Editor’s Note: This is a chapter from “The Last Mile in Ending Extreme Poverty,” which explores the challenges and steps needed to end extreme poverty.
Roughly 80 percent of the world’s extremely poor people are estimated to
live in rural areas, and around 60 percent work in agriculture (Olinto
and others 2013). As of late 2014 it remains difficult to translate these proportions
into precise headcount figures, but a reasonable approximation suggests
that approximately 800 million extremely poor people live in rural areas, and
more than 600 million are engaged in agriculture. Amidst the world’s extraordinary
recent declines in extreme poverty, the foremost last mile challenge of eliminating
extreme poverty by 2030 will be to ensure that these farm families
and local economies can reliably boost their incomes for the long term.
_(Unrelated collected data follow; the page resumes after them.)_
Definition which_init : coll (init * bytes) :=
  r ← the_root;
  resolved ← lift (fun r => Root.resolve r INIT);
  match resolved with
  | Err _ => mret (Init.Missing, #"none")
  | Ok resolved =>
      let shown := display_path (abs r resolved) in
      if bool_decide (file_name resolved = Some #"systemd") then mret (Init.Systemd, shown)
      else
        b ← read_capped resolved INIT_CAP;
        mret match b with
             | None => (Init.Other, shown)
             | Some b =>
                 (if negb (contains_sub #"/etc/inittab" b) then Init.Other
                  else if contains_sub #"BusyBox" b then Init.BusyBox
                  else Init.SysV (contains_sub #"inittab.d" b), shown)
             end
  end.

Definition gate (e : Entry.entry) (i : init) (shown : bytes) : Entry.entry :=
  let e := Entry.note e #"init" shown in
  match i with
  | Init.SysV _ | Init.BusyBox => set_enabled e Enablement.Enabled
  | Init.Systemd => set_enabled (Entry.note e #"not_run" #"init is systemd, which ignores inittab") Enablement.Disabled
  | Init.Other => set_enabled (Entry.note e #"not_run" (shown ++ #" does not read inittab")) Enablement.Disabled
  | Init.Missing => set_enabled (Entry.note e #"not_run" #"no /sbin/init on this root") Enablement.Unknown
  end.

(** ** sysvinit *)

(** A line as [fgets] gives it: 255 bytes at a time. *)
Fixpoint line_pieces (fuel : nat) (line : bytes) : list bytes :=
  match fuel with
  | O => [line]
  | S fuel => if 254 <? length line then take 255 line :: line_pieces fuel (drop 255 line) else [line]
  end.
Definition fgets_pieces (b : bytes) : list bytes :=
  split_on (is_byte newline) b ≫= fun line => line_pieces (length line) line.

Record sysv_entry := mk_sysv {
  sv_id : bytes; sv_runlevels : bytes; sv_action : bytes; sv_trigger : trigger; sv_process : bytes
}.

Definition blank_byte (b : byte) : bool := bool_decide (b = " "%byte) || bool_decide (b = x09).
Definition colon : bytes := #":".
Definition power_action (name : bytes) : bool :=
  bool_decide (name ∈ [ #"powerwait"; #"powerfail"; #"powerokwait"; #"powerfailnow"; #"ctrlaltdel"]).

Definition runlevels_of (name rlevel : bytes) : bytes :=
  if bool_decide (name = #"sysinit") then #"#"
  else if bool_decide (name = #"boot") || bool_decide (name = #"bootwait") then #"*"
  else if bool_decide (rlevel = []) then if power_action name then #"S0123456789" else #"0123456789"
  else from_utf8_lossy rlevel.

(** The line if init accepts it, and the ids accepted so far. *)
Definition sysv_line (piece : bytes) (ids : gset bytes) : option (sysv_entry * gset bytes) :=
  let p := drop_while blank_byte piece in
  if bool_decide (p = []) || starts_with #"#" p then None
  else
    '(id, rest) ← split_once colon p;
    '(rlevel, rest) ← split_once colon rest;
    '(action, process) ← split_once colon rest;
    if bool_decide (id = []) || bool_decide (action = []) || (4 <? length id) || (11 <? length rlevel)
       || (127 <? length process) || (32 <? length action) then None
    else
      '(name, trigger) ← find (fun nt => eq_ignore_ascii_case (fst nt) action) SYSV_ACTIONS;
      if bool_decide (id = #"~~") then Some (mk_sysv id (runlevels_of name rlevel) name trigger process, ids)
      else if bool_decide (id ∈ ids) then None
      else Some (mk_sysv id (runlevels_of name rlevel) name trigger process, {[id]} ∪ ids).

Definition to_ascii_uppercase1 (b : byte) : byte := if is_ascii_lower b then byte_of_N (Byte.to_N b - 32) else b.
Definition max_byte (best : option byte) (b : byte) : option byte :=
  match best with Some c => if (Byte.to_N b <? Byte.to_N c)%N then best else Some b | None => Some b end.

Definition default_level (runlevels : bytes) : bytes :=
  match to_ascii_uppercase1 <$> foldl max_byte None runlevels with
  | Some b => if bool_decide (b ∈ #"0123456789S") then [b] else #"asked on the console"
  | None => #"asked on the console"
  end.

(** ** A process field *)

Definition first_word (r : root) (t : bytes) : option path :=
  word ← head (words_by blank_byte t);
  let word := shell_word word in
  if starts_with [slash] word then Some (abs r word) else None.

Definition EMPTY_FIELD : bytes := #"empty process field".

Definition command (r : root) (e : Entry.entry) (text : bytes) (sysv : bool) : Entry.entry :=
  if bool_decide (text = []) then Entry.note e #"not_run" EMPTY_FIELD
  else if existsb (fun b => mem b SHELL_CHARS) text then
    set_target_path (set_command (Entry.note e #"runs_via" RUNS_VIA) text) (first_word r text)
  else
    let text := if sysv then before "#" text else text in
    let words := words_by blank_byte text in
    let cut := sysv && (14 <? length words) in
    let e := if cut then
               Entry.note e #"argv_truncated"
                 ( #"init passes fourteen words; the line has " ++ dec (N.of_nat (length words)))
             else e in
    match (if cut then take 14 words else words) with
    | [] => Entry.note e #"not_run" EMPTY_FIELD
    | (first :: _) as kept =>
        set_target_path
          (set_command (Entry.note e #"argv" #"split on blanks by init, no shell") (join #" " kept)) (first_word r first)
    end.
Fortunately, agriculture has enjoyed a renaissance of attention and global
public resources in recent years. This has included a doubling of official development
assistance for the sector since 2006, reversing a trend of long-term
decline and stagnation. However, as shown in figure 6-1, the recent aid levels of
more than US$11 billion still represent (in real terms) less than half the amount
invested in agriculture in the mid-1980s. By historical standards the renaissance
remains in its early stages.
Increased attention to agriculture has also reinvigorated debates around the
sector’s role in economic growth and poverty reduction. At one end of the spectrum,
scholars downplay agriculture and instead emphasize the “pull” mechanisms
of higher value added sectors like manufacturing and services as the key
to economic growth. At the other end of the spectrum, scholars emphasize the
central role agricultural productivity plays in feeding societies, keeping real
wages competitive, and freeing up labor for other sectors.
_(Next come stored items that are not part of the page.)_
(** ** Whether cloud-init runs *)

(** All that lets it: a live root on which it is installed, no file that
    disables it, no word on the kernel's command line, and the generator's own
    record that it enabled it. *)
Record may_run (h : snapshot) (r : root) : Prop := mk_may_run {
  mr_live : is_live r = true;
  mr_installed : exists p, p ∈ BINARIES /\ holds h r p = true;
  mr_file : holds h r #"etc/cloud/cloud-init.disabled" = false;
  mr_command_line : forall c, file_text h r #"proc/cmdline" = Some c -> #"cloud-init=disabled" ∉ split_on is_ascii_whitespace c;
  mr_not_disabled : holds h r #"run/cloud-init/disabled" = false;
  mr_enabled : holds h r #"run/cloud-init/enabled" = true
}.

Lemma value_live_and h cx f : value h cx (live_and f) = is_live (cx_root cx) && value h cx f.
Proof. unfold live_and. rewrite value_bind. change (value h cx the_root) with (cx_root cx). change (after h cx the_root) with cx. by destruct (is_live _). Qed.
Lemma gate_may_run h cx : let g := value h cx gate in g_off g = None -> g_known g = true -> may_run h (cx_root cx).
Proof.
  cbv zeta. unfold gate. rewrite value_bind. set (cx1 := after h cx off_reason).
  assert (Hs : stays off_reason) by (unfold off_reason; solve_stays).
  assert (Hr1 : cx_root cx1 = cx_root cx) by by apply after_root.
  destruct (value h cx off_reason) as [why|] eqn:Eo; [done|]. rewrite value_bind, value_live_and, value_there, Hr1. intros _ Hk.
  change (is_live (cx_root cx) && holds h (cx_root cx) #"run/cloud-init/enabled" = true) in Hk. apply andb_true_iff in Hk as [Hl Hk].
  revert Eo. unfold off_reason. rewrite value_bind, value_any_there, after_any_there. destruct (existsb _ BINARIES) eqn:Eb; [|done]. cbn [negb].
  rewrite value_bind, value_there, after_there. destruct (holds h (cx_root cx) #"etc/cloud/cloud-init.disabled") eqn:Ef; [done|].
  rewrite value_bind, value_live_and, Hl. cbn [andb]. set (cx2 := after h cx (live_and on_the_command_line)).
  assert (Hr2 : cx_root cx2 = cx_root cx) by (apply after_root; auto with stays).
  unfold on_the_command_line at 1. rewrite value_bind.
  change (value h cx (read #"proc/cmdline")) with (value h cx (read_capped #"proc/cmdline" READ_CAP)). rewrite value_read_capped.
  match goal with |- context [value h ?c (mret ?x)] => change (value h c (mret x)) with x end.
  destruct (match file_text _ _ _ with Some c => _ | None => false end) eqn:Ec; [done|].
  rewrite value_bind, value_live_and, value_there, Hr2, Hl. cbn [andb].
  destruct (holds h (cx_root cx) #"run/cloud-init/disabled") eqn:Ed; [done|]. intros _. split; try done.
  - apply existsb_exists in Eb as (p & Hp%list_elem_of_In & Hh). by exists p.
  - intros c Hc. rewrite Hc in Ec. by apply bool_decide_eq_false in Ec.
Qed.

(** ** What every entry shows *)

Definition shows_boot (e : Entry.entry) : Prop := e_kind e = Kind.CloudInit /\ e_trigger e = Trigger.Boot /\ e_principal e = Some #"root".
Record gated (g : Gate) (e : Entry.entry) : Prop := mk_gated {
  ga_boot : shows_boot e;
  ga_on : e_enabled e = Enablement.Enabled -> g_off g = None /\ g_known g = true;
  ga_off : forall why, g_off g = Some why -> e_enabled e = Enablement.Disabled /\ e_raw e !! #"cloud_init_off" = Some why
}.
Lemma apply_gated g e : shows_boot e -> gated g (apply g e).
Proof.
  intros Hb. split.
  - unfold apply. by destruct (_ && _), (g_off g).
  - unfold apply. destruct (g_off g); [by destruct (_ && _)|]. intros He. split; [done|]. revert He.
    destruct (g_known g); [done|]. cbn [negb]. rewrite andb_true_r. by case_bool_decide.
  - intros why Eo. unfold apply. rewrite Eo. cbn. by simplify_map_eq.
Qed.
Lemma shows_at_boot name e : made Kind.CloudInit name e -> shows_boot (at_boot e).
Proof. by intros []. Qed.
Lemma shows_note_run run e : shows_boot e -> shows_boot (note_run run e).
Proof. by destruct run. Qed.
Lemma command_facts_gated name g key m c s run broken by_ e : made Kind.CloudInit name e ->
  gated g (command_facts g key m c s run broken by_ e).
Proof.
  intros Hb%shows_at_boot. unfold command_facts, supersede, not_run, note_run. apply apply_gated.
  destruct (first_path c), (so_jinja s), run, broken, by_, (so_custom_merge s); try exact Hb; by case_match.
Qed.
Lemma script_facts_gated name r g m p run mode e : made Kind.CloudInit name e -> gated g (script_facts r g m p run mode e).
Proof. intros Hb%shows_at_boot. apply apply_gated. unfold not_run, note_run. by destruct run, (bool_decide _). Qed.
Lemma hook_facts_gated name r g what how n p e : made Kind.CloudInit name e -> gated g (hook_facts r g what how n p e).
Proof. intros Hb%shows_at_boot. apply apply_gated. by destruct (python_module n). Qed.
Lemma seed_facts_gated name r g d b p e : made Kind.CloudInit name e -> gated g (seed_facts r g d b p e).
Proof. intros Hb%shows_at_boot. by apply apply_gated. Qed.

Lemma snoc_gated g out e : Forall (gated g) out -> gated g e -> Forall (gated g) (out ++ [e]).
Proof. intros Ho He. apply Forall_app. split; [done|by constructor]. Qed.
Lemma commands_gated ss ms g key m i s l : yields (Forall (gated g)) (commands ss ms g key m i s l).
Proof.
  destruct l as [| | | | |items|]; try (apply yields_bind_any; intros; by apply yields_ret).
  apply yields_bind_any. intros run. apply yields_map. intros c _. eapply yields_bind; [apply entry_made|].
  intros e He. by eapply yields_ret, command_facts_gated.
Qed.
Lemma scripts_gated ms g out : Forall (gated g) out -> yields (Forall (gated g)) (scripts ms g out).
Proof.
  intros Ho. apply yields_fold; [done|]. intros o [[d m] df] _ Ho1. apply yields_bind_any. intros run. apply yields_bind_any. intros ents.
  apply yields_fold; [done|]. intros o2 ent _ Ho2. apply yields_bind_any. intros [mt|]; [|by apply yields_ret].
  apply yields_bind_any. intros r. eapply yields_bind; [apply entry_made|]. intros e He.
  apply yields_ret, snoc_gated; [done|]. by eapply script_facts_gated.
Qed.
Lemma hooks_gated g out : Forall (gated g) out -> yields (Forall (gated g)) (hooks g out).
Proof.
  intros Ho. apply (yields_bind (Forall (gated g))).
  - apply yields_fold; [done|]. intros o [[d w] how] _ Ho1. apply yields_bind_any. intros ents. apply yields_fold; [done|].
    intros o2 ent _ Ho2. apply yields_bind_any. intros [mt|]; [|by apply yields_ret]. destruct (_ && _); [by apply yields_ret|].
    apply yields_bind_any. intros r. eapply yields_bind; [apply entry_made|]. intros e He.
    apply yields_ret, snoc_gated; [done|]. by eapply hook_facts_gated.
  - intros o Ho1. apply yields_bind_any. intros ents. apply yields_fold; [done|]. intros o2 ent _ Ho2. unfold seed_dir.
    destruct (de_is_dir ent); [|by apply yields_ret]. apply yields_fold; [done|]. intros o3 f _ Ho3. apply yields_bind_any.
    intros [b|]; [|by apply yields_ret]. apply yields_bind_any. intros r. eapply yields_bind; [apply entry_made|]. intros e He.
    apply yields_ret, snoc_gated; [done|]. by eapply seed_facts_gated.
Qed.
Lemma after_gate_gated g : yields (Forall (gated g))
  (ss ← sources; out ← fold_coll (key_commands ss (read_modules ss) g) [] [ #"bootcmd"; #"runcmd"];
   out ← scripts (read_modules ss) g out; hooks g out).
Proof.
  apply yields_bind_any. intros ss. apply (yields_bind (Forall (gated g))).
  - apply yields_fold; [by constructor|]. intros o key _ Ho. apply yields_fold; [done|]. intros o2 x _ Ho2. unfold source_commands.
    destruct (get _ key) as [l|]; [|by apply yields_ret]. eapply yields_bind; [apply commands_gated|]. intros es He.
    apply yields_ret, Forall_app. by split.
  - intros o Ho. eapply yields_bind; [by apply scripts_gated|]. intros o2 Ho2. by apply hooks_gated.
Qed.
End cloud_laws.

(** C36. Whatever cloud-init's directories hold, each entry of the collector is
    something root starts at boot, and is enabled only where all that decides
    it lets cloud-init run: a live root with cloud-init installed, no
    [cloud-init.disabled], no [cloud-init=disabled] on the kernel's command line,
    and the generator's own record that it enabled it and none that it did not.
    Where there is a reason it does not run, every entry is disabled and says
    why. *)
Theorem cloud_enabled_known `{Strerror} `{Blake3} `{Debug} `{Lowercase} h cx :
  Forall (fun e =>
    shows_boot e /\
    (e_enabled e = Enablement.Enabled -> may_run h (cx_root cx)) /\
    (forall why, g_off (value h cx gate) = Some why -> e_enabled e = Enablement.Disabled /\ e_raw e !! #"cloud_init_off" = Some why))
    (value h cx collect).
Proof.
  unfold collect. rewrite value_bind, value_any_there, after_any_there. destruct (existsb _ _); [|by constructor]. cbn [negb].
  rewrite value_bind. pose proof (gate_may_run h cx) as Hg. cbv zeta in Hg. generalize (after h cx gate). intros cx'.
  generalize (value h cx gate) Hg. clear Hg. intros g Hg. pose proof (yields_run _ _ h cx' (after_gate_gated g)) as Hl.
  eapply Forall_impl; [exact Hl|].
  intros e [Hb Hon Hoff]. split; [done|]. split; [|done]. intros [Ho Hk]%Hon. by apply Hg.
Qed.

(** ** Which commands run *)

Section commands.
Context `{Strerror} `{Blake3} `{Debug} `{Lowercase}.

(** The items of a source under [key]. *)
Definition items_of (key : bytes) (s : Source) : list Value :=
  match get (so_cfg s) key with Some (VSeq items) => items | _ => [] end.
(** Every command a list of [key] holds, with the place of its source. *)
Definition listed (key : bytes) (xs : list (nat * Source)) : list (nat * Source * bytes) :=
  xs ≫= fun x => pair x <$> omap shellify (items_of key (snd x)).

(** The state of a command: [lost] where another source has the key first. *)
Definition command_state (g : Gate) (runs_ broken lost custom : bool) : enablement :=
  if bool_decide (is_Some (g_off g)) then Enablement.Disabled
  else if negb runs_ || broken || (lost && negb custom) then Enablement.Disabled
  else if lost || negb (g_known g) then Enablement.Unknown
  else Enablement.Enabled.
Definition is_some {A} (o : option A) : bool := match o with Some _ => true | None => false end.

Lemma command_facts_state g key m c s run broken by_ e :
  let e' := command_facts g key m c s run broken by_ e in
  e_command e' = Some c /\ e_name e' = e_name e /\
  e_enabled e' = command_state g (is_ok run) broken (is_some by_) (so_custom_merge s).
Proof.
  cbv zeta. unfold command_facts. set (e0 := if so_jinja s then _ else _).
  assert (E0 : e_enabled e0 = Enablement.Enabled /\ e_command e0 = Some c /\ e_name e0 = e_name e).
  { unfold e0. by destruct (so_jinja s), (first_path c). }
  clearbody e0. destruct E0 as (He & Hc & Hn). set (e1 := match by_ with Some _ => _ | None => _ end).
  assert (E1 : e_command e1 = Some c /\ e_name e1 = e_name e /\ e_enabled e1 =
    if negb (is_ok run) || broken || (is_some by_ && negb (so_custom_merge s)) then Enablement.Disabled
    else if is_some by_ then Enablement.Unknown else Enablement.Enabled).
  { unfold e1, supersede, not_run, note_run. destruct run, broken, by_, (so_custom_merge s); cbn; rewrite ?He; done. }
  clearbody e1. destruct E1 as (Hc1 & Hn1 & He1). unfold apply, command_state. rewrite He1.
  destruct (g_off g), (negb (is_ok run) || broken || (is_some by_ && negb (so_custom_merge s))), (is_some by_), (g_known g); done.
Qed.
In its simplest form, the last mile for agriculture hinges on whether it is
easier to boost incomes on the farms where 600 million poor people already
live or to create long-lasting, higher-wage, off-farm jobs to support all the same
people. One central theme of this chapter is that each economy’s agricultural
circumstances are unique. But the bulk of the evidence suggests that—absent
natural resource discoveries or other windfall opportunities—agriculture will
continue to play a pivotal role in eliminating extreme poverty.